[Exercise goal]
In the entries below, find every line holding the string "then" and collect it.

[Records supplied]
Lemma floats_nth col fs i c s :
  floats col = Some fs -> nth_error col i = Some c -> as_float c = Some s ->
  nth_error fs i = Some s.
Proof.
  revert fs i. induction col as [| c0 t IH]; simpl; intros fs i H Hi Hs.
  - destruct i; discriminate.
  - destruct (as_float c0) eqn:E0; [|discriminate].
    destruct (floats t) eqn:E; [|discriminate].
    injection H as <-. destruct i; simpl in *.
    + injection Hi as ->. congruence.
    + eauto.
Qed.

Lemma floats_numeric col :
  numeric col = true -> exists fs, floats col = Some fs.
Proof.
  unfold numeric. induction col as [| c t IH]; simpl; intros H.
  - eauto.
  - apply andb_true_iff in H as [Hc Ht].
    destruct (as_float c); [|discriminate].
    destruct (IH Ht) as [fs ->]. eauto.
Qed.

Lemma series_and_map {A} (f g : A -> bool) l :
  series_and (map f l) (map g l) = map (fun x => f x && g x) l.
Proof. induction l; simpl; congruence. Qed.

Lemma where_mask_map {A} (f : A -> bool) (g : A -> cell) v l :
  where_mask (map f l) v (map g l) = map (fun x => if f x then v else g x) l.
Proof. induction l; simpl; congruence. Qed.

Lemma repeat_as_map {A B} (v : B) (l : list A) :
  repeat v (List.length l) = map (fun _ => v) l.
Proof. induction l; simpl; congruence. Qed.

(* ------------------------------------------------------------------ *)
(** ** Dataset preparation, statement by statement *)

Remark SCORE_not_NSE : SCORE <> "NSE".
Proof. discriminate. Qed.

Lemma getitem_score_after_nse df c :
  getitem (set_column df "NSE" c) SCORE = getitem df SCORE.
Proof.
  unfold getitem. cbn [columns set_column].
  rewrite (lookup_replace_other _ _ SCORE_not_NSE). reflexivity.
Qed.

(** One conditional overwrite of ['NSE'], the mask and the old column both
    given row by row. *)
Lemma loc_set_nse df fs (f : spec_float -> bool) (g : spec_float -> cell) v :
  List.length fs = nrows df ->
  loc_set (set_column df "NSE" (map g fs)) (map f fs) "NSE" v
  = Ok (set_column df "NSE" (map (fun x => if f x then v else g x) fs)).
Proof.
  intros Hlen. unfold loc_set. cbn [columns nrows set_column].
  rewrite length_map, Hlen, Nat.eqb_refl. cbn [negb].
  rewrite lookup_replace_same, where_mask_map.
  change (Frame (nrows df) (replace_column "NSE" ?c (columns df)))
    with (set_column df "NSE" c).
  rewrite set_column_twice. reflexivity.
Qed.

Lemma loc_set_bad_length df mask name v :
  List.length mask <> nrows df ->
  loc_set df mask name v = Raise (Exn IndexError "DataFrame.loc.__setitem__").
Proof.
  intros H. unfold loc_set. apply Nat.eqb_neq in H. rewrite H. reflexivity.
Qed.

(** Preparation succeeds exactly on a table whose score column exists, is
    numeric and is as long as the index; the result is the input with the
    column ['NSE'] set row by row. *)
Lemma add_NSE_category_eq df :
  add_NSE_category df
  = match lookup SCORE (columns df) with
    | None => Raise (Exn KeyError "DataFrame.__getitem__")
    | Some sc =>
        match floats sc with
        | None => Raise (Exn TypeError "Series comparison")
        | Some fs =>
            if Nat.eqb (List.length sc) (nrows df)
            then Ok (set_column df "NSE" (nse_column fs))
            else Raise (Exn IndexError "DataFrame.loc.__setitem__")
        end
    end.
Proof.
  unfold add_NSE_category, setitem_scalar, series_gt, series_le.
  rewrite getitem_score_after_nse. unfold getitem at 1 2.
  destruct (lookup SCORE (columns df)) as [sc|] eqn:Esc; [|reflexivity].
  cbn [bind]. rewrite !compare_scalar_floats.
  destruct (floats sc) as [fs|] eqn:Efs; [|reflexivity].
  cbn [bind]. pose proof (floats_length _ Efs) as Hlen.
  rewrite series_and_map.
  destruct (Nat.eqb (List.length sc) (nrows df)) eqn:En.
  - apply Nat.eqb_eq in En. rewrite <- En, <- Hlen, repeat_as_map.
    assert (Hn : List.length fs = nrows df) by congruence.
    rewrite (loc_set_nse _ _ _ _ _ Hn). cbn [bind].
    rewrite getitem_score_after_nse. unfold getitem at 1 2.
    rewrite Esc. cbn [bind]. rewrite !compare_scalar_floats, Efs.
    cbn [bind]. rewrite series_and_map.
    rewrite (loc_set_nse _ _ _ _ _ Hn). cbn [bind].
    rewrite getitem_score_after_nse. unfold getitem.
    rewrite Esc. cbn [bind]. rewrite !compare_scalar_floats, Efs.
    cbn [bind]. rewrite (loc_set_nse _ _ _ _ _ Hn).
    do 2 f_equal. unfold nse_column. apply map_ext. intros s.
    unfold row_label.
    destruct (Float64.gt s Float64.c08); auto.
    destruct (Float64.gt s Float64.c07 && Float64.le s Float64.c08); auto.
    destruct (Float64.gt s Float64.c05 && Float64.le s Float64.c07); auto.
  - apply Nat.eqb_neq in En. rewrite loc_set_bad_length; [reflexivity|].
    cbn [nrows set_column]. rewrite length_map. congruence.
Qed.

Lemma add_NSE_category_inv df df' :
  add_NSE_category df = Ok df' ->
  exists sc fs,
    lookup SCORE (columns df) = Some sc /\ floats sc = Some fs /\
    List.length fs = nrows df /\
    df' = set_column df "NSE" (nse_column fs).
Proof.
  rewrite add_NSE_category_eq.
  destruct (lookup SCORE (columns df)) as [sc|]; [|discriminate].
  destruct (floats sc) as [fs|] eqn:Efs; [|discriminate].
  destruct (Nat.eqb (List.length sc) (nrows df)) eqn:En; [|discriminate].
  intros [= <-]. exists sc, fs. repeat split; auto.
  apply Nat.eqb_eq in En. rewrite (floats_length _ Efs). exact En.
Qed.

Lemma cell_at_nse df fs i :
  cell_at (set_column df "NSE" (nse_column fs)) "NSE" i
  = option_map (fun s => CStr (row_label s)) (nth_error fs i).
Proof.
  unfold cell_at. cbn [columns set_column].
  rewrite lookup_replace_same. unfold nse_column.
  apply nth_error_map.
Qed.

Lemma labels_distinct : NoDup labels.
Proof.
  unfold labels. repeat constructor; simpl; intuition discriminate.
Qed.

Lemma wf_column_length df name c :
  wf_frame df = true -> lookup name (columns df) = Some c ->
  List.length c = nrows df.
Proof.
  unfold wf_frame. intros H. apply andb_true_iff in H as [H _].
  revert H. generalize (nrows df) as n.
  induction (columns df) as [| [m old] t IH]; simpl; intros n H Hl.
  - discriminate.
  - apply andb_true_iff in H as [H1 H2].
    destruct (String.eqb m name).
    + injection Hl as <-. apply Nat.eqb_eq. exact H1.
    + eauto.
Qed.

(* ------------------------------------------------------------------ *)
(** ** Claims about the derived category *)

(** C1. For every quality score [s] found in a row of the station table,
    the derived category of that row is one of the four labels, and it is
    assigned by the thresholds: [s <= 0.5] gives "Not Satisfactory",
    [0.5 < s <= 0.7] gives "Satisfactory", [0.7 < s <= 0.8] gives "Good",
    [s > 0.8] gives "Very Good"; the boundary values 0.5, 0.7 and 0.8 fall
    into the lower bucket.  (The labels carry the text of the source, which
    appends the range to the name.) *)
Theorem category_by_threshold
    (df df' : DataFrame) (i : nat) (c : cell) (s : spec_float) :
  add_NSE_category df = Ok df' ->
  cell_at df SCORE i = Some c ->
  as_float c = Some s ->
  exists lab,
    cell_at df' "NSE" i = Some (CStr lab) /\
    In lab labels /\ NoDup labels /\
    (Float64.le s Float64.c05 = true -> lab = NOT_SATISFACTORY) /\
    (Float64.gt s Float64.c05 = true -> Float64.le s Float64.c07 = true ->
       lab = SATISFACTORY) /\
    (Float64.gt s Float64.c07 = true -> Float64.le s Float64.c08 = true ->
       lab = GOOD) /\
    (Float64.gt s Float64.c08 = true -> lab = VERY_GOOD) /\
    (s = Float64.c05 -> lab = NOT_SATISFACTORY) /\
    (s = Float64.c07 -> lab = SATISFACTORY) /\
    (s = Float64.c08 -> lab = GOOD).
Proof.
  intros Hok Hc Hs.
  destruct (add_NSE_category_inv _ Hok) as (sc & fs & Hsc & Hfs & Hlen & ->).
  unfold cell_at in Hc. rewrite Hsc in Hc.
  exists (row_label s). rewrite cell_at_nse.
  rewrite (floats_nth _ _ Hfs Hc Hs). split; [reflexivity|].
  split; [apply row_label_in_labels|].
  split; [apply labels_distinct|].
  split; [apply row_label_low|].
  split; [apply row_label_satisfactory|].
  split; [apply row_label_good|].
  split; [apply row_label_very_good|].
  repeat split; intros ->; reflexivity.
Qed.

Lemma category_by_threshold_witness :
  exists lab,
    cell_at
      (set_column sample_table "NSE"
         (nse_column [Float64.c05; Float64.c07; Float64.c08; S754_nan;
                      Float64.of_Z 1;
                      S754_finite true 4503599627370496 (-52)]))
      "NSE" 1 = Some (CStr lab) /\
    lab = SATISFACTORY.
Proof.
  destruct (@category_by_threshold sample_table _ 1 (CFloat Float64.c07)
              Float64.c07 eq_refl eq_refl eq_refl)
    as (lab & Hcell & _ & _ & _ & _ & _ & _ & _ & H7 & _).
  exists lab. split; [exact Hcell | exact (H7 eq_refl)].
Defined.

(** C9. The categorisation is total on numeric score columns, NaN included:
    on a table whose score column exists and is numeric the preparation
    succeeds, every row gets one of the four labels, and a row whose score
    is NaN keeps the default label "Not Satisfactory". *)
Theorem categorization_total_with_nan (df : DataFrame) (sc : list cell) :
  wf_frame df = true ->
  getitem df SCORE = Ok sc ->
  numeric sc = true ->
  exists df',
    add_NSE_category df = Ok df' /\
    (forall i, i < nrows df ->
       exists lab, cell_at df' "NSE" i = Some (CStr lab) /\ In lab labels) /\
    (forall i, nth_error sc i = Some (CFloat S754_nan) ->
       cell_at df' "NSE" i = Some (CStr NOT_SATISFACTORY)).
Proof.
  intros Hwf Hget Hnum. unfold getitem in Hget.
  destruct (lookup SCORE (columns df)) as [sc0|] eqn:Esc; [|discriminate].
  injection Hget as ->.
  destruct (floats_numeric _ Hnum) as [fs Hfs].
  pose proof (wf_column_length _ _ Hwf Esc) as Hlen.
  exists (set_column df "NSE" (nse_column fs)).
  split; [|split].
  - rewrite add_NSE_category_eq, Esc, Hfs, Hlen, Nat.eqb_refl. reflexivity.
  - intros i Hi. rewrite cell_at_nse.
    destruct (nth_error fs i) as [s|] eqn:En.
    + exists (row_label s). split; [reflexivity | apply row_label_in_labels].
    + apply nth_error_None in En. rewrite (floats_length _ Hfs) in En. lia.
  - intros i Hi. rewrite cell_at_nse.
    rewrite (floats_nth _ _ Hfs Hi eq_refl). reflexivity.
Qed.

Lemma categorization_total_with_nan_witness :
  exists df',
    add_NSE_category sample_table = Ok df' /\
    cell_at df' "NSE" 3 = Some (CStr NOT_SATISFACTORY).
Proof.
  destruct (@categorization_total_with_nan sample_table sample_scores
              eq_refl eq_refl eq_refl) as (df' & Hok & _ & Hnan).
  exists df'. split; [exact Hok | exact (Hnan 3 eq_refl)].
Defined.

(** C8, as the code has it.  Whenever the preparation succeeds, the output
    has the same number of rows, every column other than ['NSE'] is the
    input's column, value for value and in the same order, and the column
    names are the input's with ['NSE'] added at the end unless the input
    already had a column of that name; ['NSE'] itself holds one label per
    row.  (A column named ['NSE'] in the input is overwritten.) *)
Theorem preparation_frame (df df' : DataFrame) :
  add_NSE_category df = Ok df' ->
  nrows df' = nrows df /\
  (forall name, name <> "NSE" -> getitem df' name = getitem df name) /\
  column_names df' = names_after "NSE" (column_names df) /\
  (exists nse, getitem df' "NSE" = Ok nse /\ List.length nse = nrows df /\
               Forall (fun c => exists lab, c = CStr lab /\ In lab labels) nse).
Proof.
  intros Hok.
  destruct (add_NSE_category_inv _ Hok) as (sc & fs & Hsc & Hfs & Hlen & ->).
  split; [reflexivity|]. split; [|split].
  - intros name Hn. unfold getitem. cbn [columns set_column].
    rewrite (lookup_replace_other _ _ Hn). reflexivity.
  - unfold column_names. cbn [columns set_column]. apply names_replace.
  - exists (nse_column fs). unfold getitem. cbn [columns set_column].
    rewrite lookup_replace_same. split; [reflexivity|].
    unfold nse_column. rewrite length_map. split; [exact Hlen|].
    apply Forall_forall. intros c Hc. apply in_map_iff in Hc as (s & <- & _).
    exists (row_label s). split; [reflexivity | apply row_label_in_labels].
Qed.

Lemma preparation_frame_witness :
  exists df',
    add_NSE_category sample_table = Ok df' /\
    nrows df' = 6 /\
    getitem df' "gauge_id" = getitem sample_table "gauge_id" /\
    column_names df' = ["gauge_id"; SCORE; "NSE"].
Proof.
  eexists. split; [reflexivity|].
  destruct (@preparation_frame sample_table _ eq_refl)
    as (Hn & Hcol & Hnames & _).
  split; [exact Hn|]. split; [apply Hcol; discriminate | exact Hnames].
Defined.

(** C8 as stated fails on a table that already has a column ['NSE']: that
    pre-existing column does not keep its values, and no column is added. *)
Lemma preexisting_NSE_column_overwritten :
  exists df',
    add_NSE_category relabelled_table = Ok df' /\
    In "NSE" (column_names relabelled_table) /\
    getitem df' "NSE" <> getitem relabelled_table "NSE" /\
    List.length (columns df') = List.length (columns relabelled_table).
Proof.
  eexists. split; [reflexivity|]. split; [simpl; auto|].
  split; [discriminate | reflexivity].
Qed.

(* ------------------------------------------------------------------ *)
(** ** Grouping rows by colour value *)

Lemma sf_eqb_eq x y : sf_eqb x y = true -> x = y.
Proof.
  destruct x as [a | a | | a m e], y as [b | b | | b n f];
    simpl; try discriminate; auto.
  - intros H. apply Bool.eqb_prop in H. congruence.
  - intros H. apply Bool.eqb_prop in H. congruence.
  - intros H. apply andb_true_iff in H as [H He].
    apply andb_true_iff in H as [Hs Hm].
    apply Bool.eqb_prop in Hs. apply Pos.eqb_eq in Hm. apply Z.eqb_eq in He.
    congruence.
Qed.

Lemma cell_eqb_eq a b : cell_eqb a b = true -> a = b.
Proof.
  destruct a, b; simpl; try discriminate; intros H.
  - f_equal. apply sf_eqb_eq. exact H.
  - f_equal. apply Z.eqb_eq. exact H.
  - f_equal. apply String.eqb_eq. exact H.
  - f_equal. apply Z.eqb_eq. exact H.
Qed.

[Your solution]
  where_mask (map f l) v (map g l) = map (fun x => if f x then v else g x) l.
  = Ok (set_column df "NSE" (map (fun x => if f x then v else g x) fs)).
            then Ok (set_column df "NSE" (nse_column fs))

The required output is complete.